--- Entries shown Enclosed Below ---
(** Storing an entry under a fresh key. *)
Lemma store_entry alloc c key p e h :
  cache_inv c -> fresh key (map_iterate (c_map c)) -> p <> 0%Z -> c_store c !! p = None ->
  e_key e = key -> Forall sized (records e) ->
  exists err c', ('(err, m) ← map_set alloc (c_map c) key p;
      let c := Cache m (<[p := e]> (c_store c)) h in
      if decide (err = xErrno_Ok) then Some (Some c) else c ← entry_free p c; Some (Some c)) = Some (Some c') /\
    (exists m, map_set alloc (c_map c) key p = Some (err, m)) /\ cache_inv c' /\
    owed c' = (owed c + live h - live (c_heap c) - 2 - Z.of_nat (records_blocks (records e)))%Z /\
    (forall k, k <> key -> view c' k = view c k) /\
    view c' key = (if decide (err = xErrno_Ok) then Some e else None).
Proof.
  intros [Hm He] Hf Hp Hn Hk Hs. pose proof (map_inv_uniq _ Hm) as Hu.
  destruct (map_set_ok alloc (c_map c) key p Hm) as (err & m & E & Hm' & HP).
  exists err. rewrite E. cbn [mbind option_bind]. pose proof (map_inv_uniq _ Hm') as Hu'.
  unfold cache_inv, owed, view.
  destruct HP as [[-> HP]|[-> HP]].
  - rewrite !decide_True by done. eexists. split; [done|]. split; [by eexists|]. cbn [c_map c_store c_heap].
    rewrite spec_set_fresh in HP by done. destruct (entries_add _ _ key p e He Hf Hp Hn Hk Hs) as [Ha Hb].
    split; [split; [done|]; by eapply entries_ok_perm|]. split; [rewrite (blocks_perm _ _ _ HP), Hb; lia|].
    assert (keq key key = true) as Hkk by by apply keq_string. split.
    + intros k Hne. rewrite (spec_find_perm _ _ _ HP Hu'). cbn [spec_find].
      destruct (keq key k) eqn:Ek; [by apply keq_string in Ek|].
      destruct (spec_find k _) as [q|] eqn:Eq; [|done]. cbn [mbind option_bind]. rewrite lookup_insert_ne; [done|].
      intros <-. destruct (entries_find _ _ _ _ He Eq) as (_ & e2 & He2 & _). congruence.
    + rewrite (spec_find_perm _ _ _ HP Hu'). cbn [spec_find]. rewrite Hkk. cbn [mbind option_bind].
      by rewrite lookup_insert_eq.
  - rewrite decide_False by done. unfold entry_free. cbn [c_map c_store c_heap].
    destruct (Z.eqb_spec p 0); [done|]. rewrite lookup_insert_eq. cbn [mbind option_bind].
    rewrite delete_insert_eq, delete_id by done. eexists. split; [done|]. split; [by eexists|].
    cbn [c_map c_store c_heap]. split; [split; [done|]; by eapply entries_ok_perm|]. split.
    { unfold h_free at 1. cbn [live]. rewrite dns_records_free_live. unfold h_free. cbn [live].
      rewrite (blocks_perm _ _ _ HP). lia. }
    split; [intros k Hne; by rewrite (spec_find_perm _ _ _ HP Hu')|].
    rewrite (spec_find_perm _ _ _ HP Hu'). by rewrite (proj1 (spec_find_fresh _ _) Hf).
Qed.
--- End of Enclosed Entries shown ---
--- Entries shown Enclosed Below ---
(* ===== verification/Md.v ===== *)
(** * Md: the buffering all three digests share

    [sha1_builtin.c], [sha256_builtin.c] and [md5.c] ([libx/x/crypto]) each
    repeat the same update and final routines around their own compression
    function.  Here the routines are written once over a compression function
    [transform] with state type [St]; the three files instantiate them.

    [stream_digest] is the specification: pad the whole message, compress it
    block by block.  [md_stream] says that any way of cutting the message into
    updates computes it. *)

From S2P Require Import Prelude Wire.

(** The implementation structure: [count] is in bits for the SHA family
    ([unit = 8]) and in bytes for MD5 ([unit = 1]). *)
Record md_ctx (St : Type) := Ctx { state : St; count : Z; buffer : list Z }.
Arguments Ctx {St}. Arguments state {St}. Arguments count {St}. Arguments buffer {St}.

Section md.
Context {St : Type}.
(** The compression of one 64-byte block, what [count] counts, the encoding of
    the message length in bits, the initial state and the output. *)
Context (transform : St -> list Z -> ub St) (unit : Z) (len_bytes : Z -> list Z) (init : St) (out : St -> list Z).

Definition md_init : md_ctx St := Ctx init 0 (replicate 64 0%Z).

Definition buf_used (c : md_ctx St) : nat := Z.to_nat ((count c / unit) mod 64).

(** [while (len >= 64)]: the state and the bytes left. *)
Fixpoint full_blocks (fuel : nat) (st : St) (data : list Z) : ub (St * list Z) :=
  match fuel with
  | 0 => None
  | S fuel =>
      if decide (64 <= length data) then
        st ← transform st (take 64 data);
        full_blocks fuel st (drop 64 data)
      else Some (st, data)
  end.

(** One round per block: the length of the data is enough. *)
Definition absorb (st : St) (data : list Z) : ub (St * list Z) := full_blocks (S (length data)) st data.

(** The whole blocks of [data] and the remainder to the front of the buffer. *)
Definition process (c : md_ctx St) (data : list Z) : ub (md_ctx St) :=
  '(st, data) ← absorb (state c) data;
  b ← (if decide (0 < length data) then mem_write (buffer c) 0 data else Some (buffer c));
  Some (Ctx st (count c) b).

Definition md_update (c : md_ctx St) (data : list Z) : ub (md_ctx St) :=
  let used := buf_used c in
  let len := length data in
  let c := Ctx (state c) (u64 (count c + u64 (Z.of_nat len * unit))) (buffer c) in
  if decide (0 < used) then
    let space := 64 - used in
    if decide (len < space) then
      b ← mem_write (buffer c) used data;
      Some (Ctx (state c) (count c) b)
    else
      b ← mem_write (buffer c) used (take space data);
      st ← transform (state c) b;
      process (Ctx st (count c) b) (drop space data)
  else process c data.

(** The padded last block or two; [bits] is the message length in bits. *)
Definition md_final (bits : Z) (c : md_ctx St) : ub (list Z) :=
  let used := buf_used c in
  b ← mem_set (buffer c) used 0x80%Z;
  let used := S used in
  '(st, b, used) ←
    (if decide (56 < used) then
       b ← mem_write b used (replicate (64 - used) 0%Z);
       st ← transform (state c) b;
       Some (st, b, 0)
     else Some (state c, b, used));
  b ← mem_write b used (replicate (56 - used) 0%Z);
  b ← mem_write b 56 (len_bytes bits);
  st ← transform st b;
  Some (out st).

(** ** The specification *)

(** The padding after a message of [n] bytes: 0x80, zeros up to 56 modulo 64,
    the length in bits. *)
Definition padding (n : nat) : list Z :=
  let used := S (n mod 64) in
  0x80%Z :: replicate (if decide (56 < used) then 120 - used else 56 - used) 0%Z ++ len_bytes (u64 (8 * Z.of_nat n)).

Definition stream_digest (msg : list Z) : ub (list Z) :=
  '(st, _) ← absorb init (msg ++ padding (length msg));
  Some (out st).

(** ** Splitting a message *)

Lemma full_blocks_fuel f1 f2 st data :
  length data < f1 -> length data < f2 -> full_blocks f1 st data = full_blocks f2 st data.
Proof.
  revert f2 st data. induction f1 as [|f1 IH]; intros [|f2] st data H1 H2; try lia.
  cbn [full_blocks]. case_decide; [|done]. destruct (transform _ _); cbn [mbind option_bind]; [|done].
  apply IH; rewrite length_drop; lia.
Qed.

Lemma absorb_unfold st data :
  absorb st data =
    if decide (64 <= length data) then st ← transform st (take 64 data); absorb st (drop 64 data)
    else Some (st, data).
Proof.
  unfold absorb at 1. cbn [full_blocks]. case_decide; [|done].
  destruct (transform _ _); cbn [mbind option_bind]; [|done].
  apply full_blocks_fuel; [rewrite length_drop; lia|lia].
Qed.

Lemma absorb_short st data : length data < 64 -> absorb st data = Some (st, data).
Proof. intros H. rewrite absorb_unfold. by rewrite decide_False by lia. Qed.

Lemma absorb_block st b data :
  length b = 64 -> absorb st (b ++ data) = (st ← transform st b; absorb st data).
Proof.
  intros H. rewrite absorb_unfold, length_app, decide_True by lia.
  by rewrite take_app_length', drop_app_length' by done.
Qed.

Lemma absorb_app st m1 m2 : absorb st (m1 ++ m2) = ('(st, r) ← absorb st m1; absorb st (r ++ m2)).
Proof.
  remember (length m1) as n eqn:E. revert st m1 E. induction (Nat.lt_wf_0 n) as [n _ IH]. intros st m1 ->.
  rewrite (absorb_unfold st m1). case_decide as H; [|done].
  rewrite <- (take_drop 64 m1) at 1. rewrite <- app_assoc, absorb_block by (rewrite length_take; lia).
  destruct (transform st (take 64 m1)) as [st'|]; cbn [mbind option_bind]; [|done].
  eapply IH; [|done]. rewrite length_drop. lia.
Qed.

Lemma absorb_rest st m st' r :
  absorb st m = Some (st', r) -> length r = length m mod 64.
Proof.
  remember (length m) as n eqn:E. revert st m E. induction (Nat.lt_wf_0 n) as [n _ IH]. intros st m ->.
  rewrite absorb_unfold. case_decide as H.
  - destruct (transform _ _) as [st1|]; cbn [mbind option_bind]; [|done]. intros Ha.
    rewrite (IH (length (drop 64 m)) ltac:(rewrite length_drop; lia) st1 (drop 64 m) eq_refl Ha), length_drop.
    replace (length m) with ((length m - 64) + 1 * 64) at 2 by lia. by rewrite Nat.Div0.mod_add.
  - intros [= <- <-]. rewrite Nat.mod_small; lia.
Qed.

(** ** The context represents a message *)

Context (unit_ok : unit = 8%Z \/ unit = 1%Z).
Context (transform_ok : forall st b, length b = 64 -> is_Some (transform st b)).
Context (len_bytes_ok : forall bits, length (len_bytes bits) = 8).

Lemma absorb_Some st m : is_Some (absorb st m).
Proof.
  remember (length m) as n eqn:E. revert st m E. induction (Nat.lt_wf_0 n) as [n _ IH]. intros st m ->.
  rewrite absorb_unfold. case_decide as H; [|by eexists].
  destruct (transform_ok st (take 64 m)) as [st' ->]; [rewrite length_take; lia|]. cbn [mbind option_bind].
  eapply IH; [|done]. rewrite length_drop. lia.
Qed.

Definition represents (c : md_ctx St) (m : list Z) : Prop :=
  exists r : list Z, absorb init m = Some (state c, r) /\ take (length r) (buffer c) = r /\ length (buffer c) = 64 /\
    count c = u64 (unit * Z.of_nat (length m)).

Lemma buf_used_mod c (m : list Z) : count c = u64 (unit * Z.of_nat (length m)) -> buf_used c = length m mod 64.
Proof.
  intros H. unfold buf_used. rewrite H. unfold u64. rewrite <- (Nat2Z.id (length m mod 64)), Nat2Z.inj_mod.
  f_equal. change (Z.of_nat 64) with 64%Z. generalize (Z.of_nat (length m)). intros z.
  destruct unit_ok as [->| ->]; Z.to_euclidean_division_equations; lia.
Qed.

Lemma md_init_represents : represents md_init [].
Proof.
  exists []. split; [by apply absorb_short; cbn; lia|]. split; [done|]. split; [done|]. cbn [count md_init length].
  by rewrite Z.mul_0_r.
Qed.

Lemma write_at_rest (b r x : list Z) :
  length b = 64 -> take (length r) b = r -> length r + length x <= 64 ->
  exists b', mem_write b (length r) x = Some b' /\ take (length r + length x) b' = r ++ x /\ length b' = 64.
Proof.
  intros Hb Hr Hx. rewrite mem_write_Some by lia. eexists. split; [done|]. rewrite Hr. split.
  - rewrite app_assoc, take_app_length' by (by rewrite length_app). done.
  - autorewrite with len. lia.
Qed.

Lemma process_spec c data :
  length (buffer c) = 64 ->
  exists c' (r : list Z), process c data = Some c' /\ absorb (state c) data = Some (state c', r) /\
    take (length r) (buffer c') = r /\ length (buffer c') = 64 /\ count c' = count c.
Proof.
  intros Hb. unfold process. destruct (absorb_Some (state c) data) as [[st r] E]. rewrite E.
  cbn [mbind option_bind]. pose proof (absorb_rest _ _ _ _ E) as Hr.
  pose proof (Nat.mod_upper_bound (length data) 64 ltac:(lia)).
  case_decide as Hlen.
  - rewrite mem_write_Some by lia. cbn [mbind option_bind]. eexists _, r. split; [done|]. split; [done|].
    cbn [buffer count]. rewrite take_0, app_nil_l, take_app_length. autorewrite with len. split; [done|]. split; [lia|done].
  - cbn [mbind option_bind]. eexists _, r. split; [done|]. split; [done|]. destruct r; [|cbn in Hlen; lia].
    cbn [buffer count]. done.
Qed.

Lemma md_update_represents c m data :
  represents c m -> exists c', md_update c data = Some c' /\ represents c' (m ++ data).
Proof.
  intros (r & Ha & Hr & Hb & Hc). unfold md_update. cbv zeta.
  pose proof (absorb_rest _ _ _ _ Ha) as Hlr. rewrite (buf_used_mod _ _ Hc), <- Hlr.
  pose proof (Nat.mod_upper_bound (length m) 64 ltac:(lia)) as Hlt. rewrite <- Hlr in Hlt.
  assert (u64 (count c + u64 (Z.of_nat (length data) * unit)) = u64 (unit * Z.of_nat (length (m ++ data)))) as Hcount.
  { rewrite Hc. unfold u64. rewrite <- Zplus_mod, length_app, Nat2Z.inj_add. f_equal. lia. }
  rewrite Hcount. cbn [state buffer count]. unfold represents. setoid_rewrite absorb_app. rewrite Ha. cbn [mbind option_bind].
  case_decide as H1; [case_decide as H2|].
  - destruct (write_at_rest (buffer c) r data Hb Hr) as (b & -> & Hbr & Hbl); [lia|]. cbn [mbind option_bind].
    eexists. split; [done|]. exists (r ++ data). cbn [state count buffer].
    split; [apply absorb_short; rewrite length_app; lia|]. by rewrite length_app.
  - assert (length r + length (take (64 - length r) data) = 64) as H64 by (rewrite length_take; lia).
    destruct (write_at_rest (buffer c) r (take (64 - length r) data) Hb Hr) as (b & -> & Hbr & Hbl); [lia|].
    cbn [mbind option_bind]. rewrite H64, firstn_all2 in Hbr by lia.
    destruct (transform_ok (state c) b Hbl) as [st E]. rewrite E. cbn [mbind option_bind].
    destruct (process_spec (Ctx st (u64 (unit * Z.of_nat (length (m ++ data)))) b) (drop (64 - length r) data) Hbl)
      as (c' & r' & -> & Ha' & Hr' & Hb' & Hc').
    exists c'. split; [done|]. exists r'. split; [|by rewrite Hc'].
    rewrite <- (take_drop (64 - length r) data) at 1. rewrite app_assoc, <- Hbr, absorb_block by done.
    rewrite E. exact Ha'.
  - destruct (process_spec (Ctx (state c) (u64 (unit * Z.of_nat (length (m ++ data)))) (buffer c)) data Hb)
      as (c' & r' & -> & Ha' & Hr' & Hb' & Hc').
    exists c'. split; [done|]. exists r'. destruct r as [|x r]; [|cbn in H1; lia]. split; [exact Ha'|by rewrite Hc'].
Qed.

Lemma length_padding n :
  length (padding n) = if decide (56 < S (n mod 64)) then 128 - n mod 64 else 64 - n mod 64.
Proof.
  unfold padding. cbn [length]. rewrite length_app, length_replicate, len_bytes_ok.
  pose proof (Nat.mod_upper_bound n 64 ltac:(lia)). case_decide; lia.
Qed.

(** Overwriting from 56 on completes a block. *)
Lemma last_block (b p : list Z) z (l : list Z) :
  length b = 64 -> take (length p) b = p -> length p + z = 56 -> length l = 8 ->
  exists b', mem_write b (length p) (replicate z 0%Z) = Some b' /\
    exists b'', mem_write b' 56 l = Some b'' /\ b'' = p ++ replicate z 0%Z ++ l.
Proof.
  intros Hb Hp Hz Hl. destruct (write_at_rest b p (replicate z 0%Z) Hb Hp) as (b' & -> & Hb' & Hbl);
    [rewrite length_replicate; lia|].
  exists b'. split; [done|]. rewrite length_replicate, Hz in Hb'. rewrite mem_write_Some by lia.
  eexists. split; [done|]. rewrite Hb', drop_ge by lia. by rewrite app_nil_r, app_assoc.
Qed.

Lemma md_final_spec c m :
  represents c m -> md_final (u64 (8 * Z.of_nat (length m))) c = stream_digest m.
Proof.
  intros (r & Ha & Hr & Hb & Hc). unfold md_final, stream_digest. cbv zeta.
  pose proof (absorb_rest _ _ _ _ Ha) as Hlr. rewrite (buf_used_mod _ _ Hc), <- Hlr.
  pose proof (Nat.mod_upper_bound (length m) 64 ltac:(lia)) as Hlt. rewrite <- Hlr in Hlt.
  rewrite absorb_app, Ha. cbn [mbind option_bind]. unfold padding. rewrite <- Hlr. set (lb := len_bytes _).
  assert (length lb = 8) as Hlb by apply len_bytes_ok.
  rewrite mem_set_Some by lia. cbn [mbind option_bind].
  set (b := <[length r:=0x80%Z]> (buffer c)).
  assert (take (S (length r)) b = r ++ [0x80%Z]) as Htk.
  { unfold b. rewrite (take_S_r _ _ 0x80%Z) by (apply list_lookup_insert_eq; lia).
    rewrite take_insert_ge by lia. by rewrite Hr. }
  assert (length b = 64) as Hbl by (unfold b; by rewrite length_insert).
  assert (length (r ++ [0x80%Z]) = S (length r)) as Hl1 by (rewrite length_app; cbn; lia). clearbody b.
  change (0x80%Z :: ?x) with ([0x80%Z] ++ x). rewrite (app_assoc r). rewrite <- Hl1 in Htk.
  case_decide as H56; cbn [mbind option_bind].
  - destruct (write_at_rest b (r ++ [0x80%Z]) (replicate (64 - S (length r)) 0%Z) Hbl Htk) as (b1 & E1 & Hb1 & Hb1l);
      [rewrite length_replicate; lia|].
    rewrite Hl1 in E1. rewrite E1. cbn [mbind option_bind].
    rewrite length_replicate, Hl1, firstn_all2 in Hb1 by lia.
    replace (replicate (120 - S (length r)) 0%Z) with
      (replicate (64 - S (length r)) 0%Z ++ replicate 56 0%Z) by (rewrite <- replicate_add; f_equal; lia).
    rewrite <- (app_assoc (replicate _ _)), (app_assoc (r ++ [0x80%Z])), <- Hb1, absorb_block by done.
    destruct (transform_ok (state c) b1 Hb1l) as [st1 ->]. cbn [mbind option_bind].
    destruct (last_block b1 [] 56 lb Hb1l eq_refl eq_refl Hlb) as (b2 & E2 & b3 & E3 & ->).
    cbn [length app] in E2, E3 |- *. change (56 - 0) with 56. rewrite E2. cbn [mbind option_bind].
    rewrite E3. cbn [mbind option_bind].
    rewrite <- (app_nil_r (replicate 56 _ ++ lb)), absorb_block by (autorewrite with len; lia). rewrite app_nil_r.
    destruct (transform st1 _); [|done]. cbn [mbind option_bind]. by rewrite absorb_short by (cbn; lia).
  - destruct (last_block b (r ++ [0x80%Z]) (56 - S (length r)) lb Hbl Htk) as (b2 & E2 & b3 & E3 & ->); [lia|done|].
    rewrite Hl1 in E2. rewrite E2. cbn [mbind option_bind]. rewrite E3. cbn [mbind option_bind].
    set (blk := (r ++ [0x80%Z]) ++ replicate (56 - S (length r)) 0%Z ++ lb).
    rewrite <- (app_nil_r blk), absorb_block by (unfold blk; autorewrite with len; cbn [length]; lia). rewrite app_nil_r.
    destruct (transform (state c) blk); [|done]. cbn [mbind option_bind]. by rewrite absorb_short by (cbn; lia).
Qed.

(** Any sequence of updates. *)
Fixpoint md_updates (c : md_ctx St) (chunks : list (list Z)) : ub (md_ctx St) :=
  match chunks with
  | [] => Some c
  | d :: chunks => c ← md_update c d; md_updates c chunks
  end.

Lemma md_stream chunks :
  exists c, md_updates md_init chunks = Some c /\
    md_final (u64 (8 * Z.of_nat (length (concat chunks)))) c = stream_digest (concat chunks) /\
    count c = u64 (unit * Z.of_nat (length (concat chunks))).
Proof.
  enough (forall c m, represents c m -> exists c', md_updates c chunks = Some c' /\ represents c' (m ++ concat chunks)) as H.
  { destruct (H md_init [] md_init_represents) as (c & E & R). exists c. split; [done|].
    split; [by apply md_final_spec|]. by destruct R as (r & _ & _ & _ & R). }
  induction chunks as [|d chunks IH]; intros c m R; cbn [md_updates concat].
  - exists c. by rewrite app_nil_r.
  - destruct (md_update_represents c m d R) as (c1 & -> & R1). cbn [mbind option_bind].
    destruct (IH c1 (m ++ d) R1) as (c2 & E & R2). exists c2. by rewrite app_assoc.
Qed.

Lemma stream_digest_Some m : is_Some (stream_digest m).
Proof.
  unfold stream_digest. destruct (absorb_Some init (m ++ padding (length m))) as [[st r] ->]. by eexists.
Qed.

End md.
--- End of Enclosed Entries shown ---
• **Task description**
What you give back must be the stretch above, starting at the line with "count c = u64 (unit * Z.of_nat (length (concat" and ending at the line with "split; [by apply md_final_spec|].", copied exactly.

• **Completed task**
    count c = u64 (unit * Z.of_nat (length (concat chunks))).
Proof.
  enough (forall c m, represents c m -> exists c', md_updates c chunks = Some c' /\ represents c' (m ++ concat chunks)) as H.
  { destruct (H md_init [] md_init_represents) as (c & E & R). exists c. split; [done|].
    split; [by apply md_final_spec|]. by destruct R as (r & _ & _ & _ & R). }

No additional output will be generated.